Each of these steps worked beautifully, and Matsumoto also provided Kishi a list of MRA supporters in each of the countries with planned visits. The bureaucrats still opposed an apology, but Kishi insisted upon rewriting his speech after they arrived in Manila. Before the stunned Filipino congress, Kishi apologized. This went a long way toward softening their hearts. Australia was the most difficult stop, with the press attacking their own government for allowing a war criminal into the country. Kishi addressed the Australian parliament and offered a humble apology, “It is my official duty, and my personal desire, to express to you and through you to the people of Australia, our heartfelt sorrow for what occurred in the war.”Footnote 115 Kishi expressed feeling that the atmosphere changed immediately from cold hostility to a warmth of trust. When the Australian prime minister proposed a toast to the Emperor of Japan, one member of parliament turned to another who the Japanese imprisoned in Malaya and commented that his friend probably never thought he would be toasting the Japanese. The former prisoner, parliamentarian Les Norman, downed the toast, signaling his forgiveness.Footnote 116

The attitude of the Australian press changed from suspicion to cordiality, and the Sydney Morning Herald editorialized, “We cannot afford the luxury of living in the bitter past. … Kishi handled a delicate mission with skillful tact. His ice-breaking tour … could hardly have been a pleasant experience. But no one could have gone further in making official amends for the sins of his country.”Footnote 117 In Indonesia, Prime Minister Kishi completely settled the long-standing reparations conflict during his visit. On the last day of 1957, Japan and South Korea signed a trade agreement.

The Washington Evening Star commented, “Premier Kishi is now back in Tokyo after having completed one of the most unusual missions ever undertaken by a statesman of his rank. Over the past three weeks he has visited no fewer than nine nations that Japan occupied or threatened with conquest … and in each of these lands he has publicly apologized for his country’s actions during the war.”Footnote 118 On Kishi’s return to Tokyo, he told the press, “I have been impressed by the effectiveness of Moral Re-Armament in creating unity between peoples who have been divided. I have myself experienced the power of honest apology in healing the hurts of the past. This idea is most needed at this critical time in our history.”Footnote 119

Discussion

This study chronicles an important period in modern human history, specifically, the transformation of postwar Japan from 1945 to the late 1950s. Japan’s industry in 1945 was decimated, and communism had taken root in some prominent labor organizations. Japan still reeled from a fractured war economy and was largely despised internationally for its aggression and atrocities.

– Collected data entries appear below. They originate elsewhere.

(* ===== verification/EngineOnce.v ===== *)
(** * Engine v2: what happens at most once

    Messages may be delivered any number of times and handlers interleave, so the engine
    makes an outcome unique by a compare-and-set: only the caller whose write won acts on
    it.  A token counts that: a program gains one when its write wins, and must spend one
    to act.  If a write can win at most once, the act happens at most once. *)

From stdpp Require Import base gmap strings pretty list fin_maps relations.
From Stdlib Require Import ZArith Lia.
From S2P Require Import Prelude.
From S2P Require Import JsCollections.
From S2P Require Import EngineTypes.
From S2P Require Import EngineGraph.
From S2P Require Import EngineScc.
From S2P Require Import EngineLoops.
From S2P Require Import EngineSettlement.
From S2P Require Import EnginePlan.
From S2P Require Import EngineStore.
From S2P Require Import EngineProgram.
From S2P Require Import EngineBatch.
From S2P Require Import EngineHandlers.
From S2P Require Import EngineWorld.

(** What an answer says about the question. *)
Definition plausible (o : op) : result (resp o) -> Prop :=
  match o as o return result (resp o) -> Prop with
  | ClaimStep id => fun r => forall step, r = Ok (Some step) -> sr_id step = id
  | CreateSteps _ _ => fun r => forall created, r = Ok created -> NoDup (map cs_id created)
  | _ => fun _ => True
  end.

Lemma op_db_plausible (o : op) (d : Db) (r : result (resp o)) (d' : Db) :
  TableOk d -> op_db o d r d' -> plausible o r.
Proof.
  intros HT. destruct o; simpl; try done.
  - intros (qf & ids & _ & Heq) created ->. apply (f_equal fst) in Heq. simpl in Heq.
    by destruct (cr_created _ _ _ _ _ (createSteps_created qf d executionId records ids HT) created (eq_sym Heq)).
  - intros [-> ->] step. unfold claimStep. destruct (steps d !! id) as [row|] eqn:Hr; [|done].
    destruct (executions d !! _); [|done]. case_decide; [|done]. destruct (has_failed _ _); [done|].
    simpl. intros [= <-]. simpl. by apply (tk_id _ HT).
Qed.

(** An act that needs a token, and the answers that hand one out. *)
Record Token := {
  spend : op -> bool;
  gain : forall o, result (resp o) -> bool;
  (* once handed out, it shows in the tables *)
  granted : Db -> bool;
}.

Record TokenOk (k : Token) : Prop := {
  tok_err : forall o err, gain k o (Err err) = false;
  tok_gain : forall o d r d', TableOk d -> op_db o d r d' -> gain k o r = true ->
    granted k d = false /\ granted k d' = true;
  tok_stays : forall d d', TableOk d -> TableOk d' -> db_le d d' -> granted k d = true -> granted k d' = true;
  tok_reads : forall o, is_read o = true -> spend k o = false /\ forall r, gain k o r = false;
}.

Section token.
Context (tk : Token).
Lemma owes_left {B} (o : op) r d p (f : A -> prog B) : Inv d -> owes_after o r d p -> owes_after o r d (p ≫= f).
Proof.
  intros HI. destruct o; simpl; try done.
  - intros H Hr. apply will_left; [apply never_stable|done|by apply H].
  - intros H Hr. apply will_left; [apply trigger_there_stable|done|by apply H].
  - intros H created c row Hr Hc Hrow. specialize (H created c row Hr Hc Hrow).
    case_match; (apply will_left; [apply never_stable|done|done]).
  - intros H row Hr Hrun. apply will_left; [apply step_done_stable|done|by apply H].
  - intros H Hr row Hrow. apply will_left; [apply never_stable|done|by apply H].
  - intros H Hr row Hrow. apply will_left; [apply never_stable|done|by apply H].
Qed.

Lemma responsible_later p d d' : db_le d d' -> responsible p d -> responsible p d'.
Proof. destruct p; simpl; intros Hle H; [done|done|]. intros d1 Hle1. apply H. by etrans. Qed.

Lemma responsible_bind {B} p (f : A -> prog B) d :
  Inv d -> responsible p d -> (forall a d', db_le d d' -> Inv d' -> responsible (f a) d') -> responsible (p ≫= f) d.
Proof.
  change (p ≫= f) with (prog_bind p f). revert d. induction p as [a|err|o k IH]; intros d HI Hp Hf; [by apply Hf|done|].
  intros d1 Hle HI1. destruct (Hp d1 Hle HI1) as [Hn Hk]. split; [done|]. intros r d2 Hr HI2 Hle2.
  destruct (Hk r d2 Hr HI2 Hle2) as [Ho Hres]. split; [by apply owes_left|]. apply IH; [done|done|].
  intros a d' Hle'. apply Hf. etrans; [exact Hle|]. by etrans.
Qed.

Lemma quiet_responsible p d : all_ops (fun o => leaves_nothing o = true) p -> responsible p d.
Proof.
  revert d. induction p as [a|err|o k IH]; intros d H; [done|done|]. destruct H as [Ho Hk]. intros d1 _ _.
  split; [by destruct o|]. intros r d2 _ _ _. split; [by apply owes_nothing|]. by apply IH.
Qed.
End responsible_rules.

#[global] Arguments responsible : simpl never.

Lemma responsible_step {A} (o : op) (f : resp o -> prog A) d :
  (forall d1, db_le d d1 -> Inv d1 -> names_execution o d1 /\
     forall a d2, op_works o d1 (Ok a) d2 -> Inv d2 -> db_le d1 d2 -> owes_after o (Ok a) d2 (f a) /\ responsible (f a) d2) ->
  responsible (call o ≫= f) d.
Proof.
  intros H d1 Hle HI1. destruct (H d1 Hle HI1) as [Hn Hk]. split; [done|]. intros [a|err] d2 Hr HI2 Hle2.
  - by apply Hk.
  - split; [apply owes_err|done].
Qed.

Lemma reads_quiet {A} (p : prog A) : reads_only p -> all_ops (fun o => leaves_nothing o = true) p.
Proof. apply all_ops_mono. by intros []. Qed.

By 1960, however, it was a strong democracy. It had a significant industrial base and had become a top ten world economy. Its industries had global reach, and it had transformed its image on the world stage into a peaceful nation that rejected any military presence. Thus, Japan had recovered economically from the devastation of war on a steep trajectory of modernizing and enlarging basic industries (i.e., steel and electricity) while promoting new industries (i.e., oil, chemical, atomic, polymer), and engendering trade via new regional and international alliances.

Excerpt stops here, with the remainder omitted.